I’ve been looking at the mini-explosion of commercially available teddy bear memorial products, most of which are ‘plush urns’ I guess you’d call them (I saw a few at the ICCFA in Vegas last spring, I’m sure there’ll be more in Vegas next month). Anyway, I wanted to be sure I understood the concept of your product: the client sends clothes that have some meaning and you make the bear… but do you or can you also accomodate cremated remains, like in the Huggable Urn, say?

Do you have any thoughts on the use of a teddy bear as a keepsake urn, pro or con or both? I’m asking because I really want to dig deep on this one, people I talk to about the concept flip back and forth on it: they are intrigued, then repulsed, then attracted, then confused… as usual, I suggest you never really know what’s meaningful until someone close actually dies, you can’t always judge these things with distance. So that’s why I’m asking you: what do you make of the commercial ‘teddy bear explosion’, from the point of view of someone who deals with people on the front lines?

Our Treasured Memory Bears are, indeed, made from clothing provided by the client.  Because of it, each bear is unique and cannot be made until ordered.

We can, and will, if asked, include cremated remains or a small urn in a bear.  We have not yet been asked to insert an urn, but several of my clients have asked us to make sure we include a pocket from the clothing on the outside of the bear because they plan to insert a picture, a lock of hair or jewelry.

I’ve already investigated the steps necessary to include a keepsake urn in a bear.  Without making the family send the keepsake to us, we’d ask the size of the urn and make a pocket on the bear to accommodate it.  The family could insert the urn when they receive the bear.
If we ever build a larger clientele of funeral homes re-selling our product, we might consider selling our own urns and inserting everything in our workshop.  But I don’t want to ask a family to send me a portion of cremated remains because #1 – most of my clients don’t know me before they call me and #2 – most families don’t want to handle bare cremated remains.

Do I think the plush teddy bear urns will be effective or be “embraced” by the public?  As cremation increases, the need to offer a wider range of urns also increases.  But I can’t see it being more than a niche product.  Meaning, in the current form, plush bear urns will never rival traditional urns.

Why?  Because people still want an urn that says “there’s a dead person in here.”  Teddy bears are often thrown away after a few years or are given to charity.  Can you imagine the grief you’d feel if someone accidentally gave away your grandfather’s remains because there was a Christmas Toy Drive going on?
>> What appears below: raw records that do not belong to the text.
(** X4: the condition of the ABI selection raises, always [IndexError],
    exactly on a name with fewer than four ['_']-delimited tokens, and on
    a name whose start time is the one looked for and which has fewer
    than three ['-']-delimited tokens: the product name is only looked at
    when the start time matches. *)
Theorem abi_cond_raises (observation_time product_name file : string) :
  (forall e, abi_cond observation_time product_name file = Raise e ->
             e = IndexError)
  /\ (abi_cond observation_time product_name file = Raise IndexError
      <-> (List.length (tokens file) < 4)%nat
          \/ (abi_start_time file = Ok observation_time
              /\ (List.length (dash_tokens file) < 3)%nat)).
Proof.
  rewrite abi_cond_spec. unfold abi_start_time. rewrite time_token_spec.
  destruct (nth_error (tokens file) 3) as [tok|] eqn:Htok; cbn [bind].
  - assert (Hlen : (3 < List.length (tokens file))%nat)
      by (apply nth_error_Some; congruence).
    destruct (String.eqb (slice tok 8 12) observation_time) eqn:Ht.
    + apply String.eqb_eq in Ht.
      destruct (nth_error (dash_tokens file) 2) as [p|] eqn:Hp.
      * assert (Hd : (2 < List.length (dash_tokens file))%nat)
          by (apply nth_error_Some; congruence).
        split; [discriminate |]. split; [discriminate |].
        intros [H | [_ H]]; lia.
      * apply nth_error_None in Hp.
        split; [now intros e [= <-] |]. split; [| reflexivity].
        intros _. right. split; [now rewrite Ht | lia].
    + apply String.eqb_neq in Ht.
      split; [discriminate |]. split; [discriminate |].
      intros [H | [[= H] _]]; [lia | contradiction].
  - apply nth_error_None in Htok.
    split; [now intros e [= <-] |]. split; [| reflexivity].
    intros _. left. lia.
Qed.

(** X5: the condition of the ABI selection is true exactly on the names
    whose start time and product name are both the ones looked for. *)
Theorem abi_cond_true (observation_time product_name file : string) :
  abi_cond observation_time product_name file = Ok true
  <-> abi_start_time file = Ok observation_time
      /\ abi_product_name file = Ok product_name.
Proof.
  rewrite abi_cond_spec, abi_product_name_spec.
  unfold abi_start_time. rewrite time_token_spec.
  destruct (nth_error (tokens file) 3) as [tok|]; cbn [bind];
    [| split; [discriminate | intros [[=] _]]].
  destruct (String.eqb (slice tok 8 12) observation_time) eqn:Ht.
  - apply String.eqb_eq in Ht. rewrite Ht.
    destruct (nth_error (dash_tokens file) 2) as [p|];
      [| split; [discriminate | intros [_ [=]]]].
    split.
    + intros [= Hp]. apply String.eqb_eq in Hp. now subst.
    + intros [_ [= ->]]. now rewrite String.eqb_refl.
  - apply String.eqb_neq in Ht. split; [discriminate |].
    intros [[= H] _]. contradiction.
Qed.

End SelectionFacts.

(** ** The selections as wholes *)

Section WholeSelections.

Import Extractor Selector.

Lemma comprehension_ok_inv {A : Type} (cond : A -> result bool)
  (xs : list A) :
  forall r,
    comprehension cond xs = Ok r ->
    (forall x, In x xs -> exists b, cond x = Ok b)
    /\ r = filter (fun x => match cond x with
                            | Ok b => b
                            | Raise _ => false
                            end) xs.
Proof.
  induction xs as [|x xs IH]; intros r Hr.
  - injection Hr as <-. split; [intros x [] | reflexivity].
  - cbn [comprehension] in Hr.
    destruct (cond x) as [b | e] eqn:Hx; cbn [bind] in Hr; [| discriminate].
    destruct (comprehension cond xs) as [kept | e]; cbn [bind] in Hr;
      [| discriminate].
    injection Hr as <-. destruct (IH kept eq_refl) as [Hall ->]. split.
    + intros y [<- | Hy]; [now exists b | now apply Hall].
    + cbn [filter]. now rewrite Hx.
Qed.

Lemma abi_cond_index_error (observation_time product_name file : string)
  (e : exn) :
  abi_cond observation_time product_name file = Raise e -> e = IndexError.
Proof.
  rewrite abi_cond_spec.
  destruct (nth_error (tokens file) 3) as [tok|]; [| now intros [= <-]].
  destruct (String.eqb (slice tok 8 12) observation_time); [| discriminate].
  destruct (nth_error (dash_tokens file) 2); [discriminate | now intros [= <-]].
Qed.

Lemma string_compare_refl (s : string) : String.compare s s = Eq.
Proof.
  induction s as [|c s IH]; cbn [String.compare]; [reflexivity |].
  now rewrite ascii_compare_refl.
Qed.

Lemma in_range_widen (lo hi lo' hi' t : string) :
  str_le lo' lo = true -> str_le hi hi' = true ->
  in_range lo hi t = true -> in_range lo' hi' t = true.
Proof.
  unfold in_range. rewrite !str_ge_le. intros Hlo Hhi Hin.
  apply andb_prop in Hin as [H1 H2]. apply andb_true_intro. split.
  - exact (str_le_trans _ _ _ Hlo H1).
  - exact (str_le_trans _ _ _ H2 Hhi).
Qed.

(** X6: a comprehension returns a list exactly when its condition raises
    on no element of the listing, and the list is then made of the
    elements on which the condition is true, in the order of the
    listing. *)
Theorem comprehension_ok_iff {A : Type} (cond : A -> result bool)
  (xs r : list A) :
  comprehension cond xs = Ok r
  <-> (forall x, In x xs -> exists b, cond x = Ok b)
      /\ r = filter (fun x => match cond x with
                              | Ok b => b
                              | Raise _ => false
                              end) xs.
Proof.
  split; [apply comprehension_ok_inv |].
  intros [Hall ->]. apply comprehension_filter.
  intros x Hx. destruct (Hall x Hx) as [b Hb]. now rewrite Hb.
Qed.

(** X7: a comprehension raises [e] exactly when [e] is raised by the
    condition on some element and the condition raises on no element
    before it: the exception of the first failing element comes out,
    and the elements selected before it are lost. *)
Theorem comprehension_first_raise {A : Type} (cond : A -> result bool)
  (xs : list A) (e : exn) :
  comprehension cond xs = Raise e
  <-> exists before x after,
        xs = (before ++ x :: after)%list
        /\ (forall y, In y before -> exists b, cond y = Ok b)
        /\ cond x = Raise e.
Proof.
  split.
  - induction xs as [|x xs IH]; [discriminate |].
    cbn [comprehension].
    destruct (cond x) as [b | e'] eqn:Hx; cbn [bind].
    + destruct (comprehension cond xs) as [kept | e'']; cbn [bind];
        [discriminate |].
      intros [= ->].
      destruct (IH eq_refl) as (before & y & after & -> & Hbefore & Hy).
      exists (x :: before), y, after. repeat split; [| exact Hy].
      intros z [<- | Hz]; [now exists b | now apply Hbefore].
    + intros [= ->]. exists [], x, xs. repeat split; [| exact Hx].
      intros y [].
  - intros (before & x & after & -> & Hbefore & Hx).
    induction before as [|y before IH]; cbn [app comprehension].
    + now rewrite Hx.
    + destruct (Hbefore y (or_introl eq_refl)) as [b Hb]. rewrite Hb.
      cbn [bind]. rewrite IH by (intros z Hz; apply Hbefore; now right).
      reflexivity.
Qed.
The other part is simply economic.  People don’t know how much a regular urn costs, so a 200 or 300% markup by the funeral home is accepted with little resistance.  But teddy bears like this are made in small batches (maybe a few thousand pieces at a time) and will, therefore, cost the funeral home more than a regular teddy bear.  I’d guess they wholesale around $15-30 each.  Keepsake urns can be bought for as little as $6 each in quantity.

But that still means that the funeral home will charge between $63 and $108 for a teddy bear.  The consumer, knowing that teddy bears usually only cost $15 to $25, will be reticent to buy what amounts to an extra urn.  (I’d be concerned about bears made to hold entire remains – they’d be huge!)

And while I don’t believe plush urns will grow to more than a niche product, they are already a profitable business for several urn makers.  The folks at Huggable Urns sell the teddy bear pictured above for $99.95.  They also offer bears with detachable wings ($149.95), cats ($90.00), dogs ($99.95) and pillows ($95.00).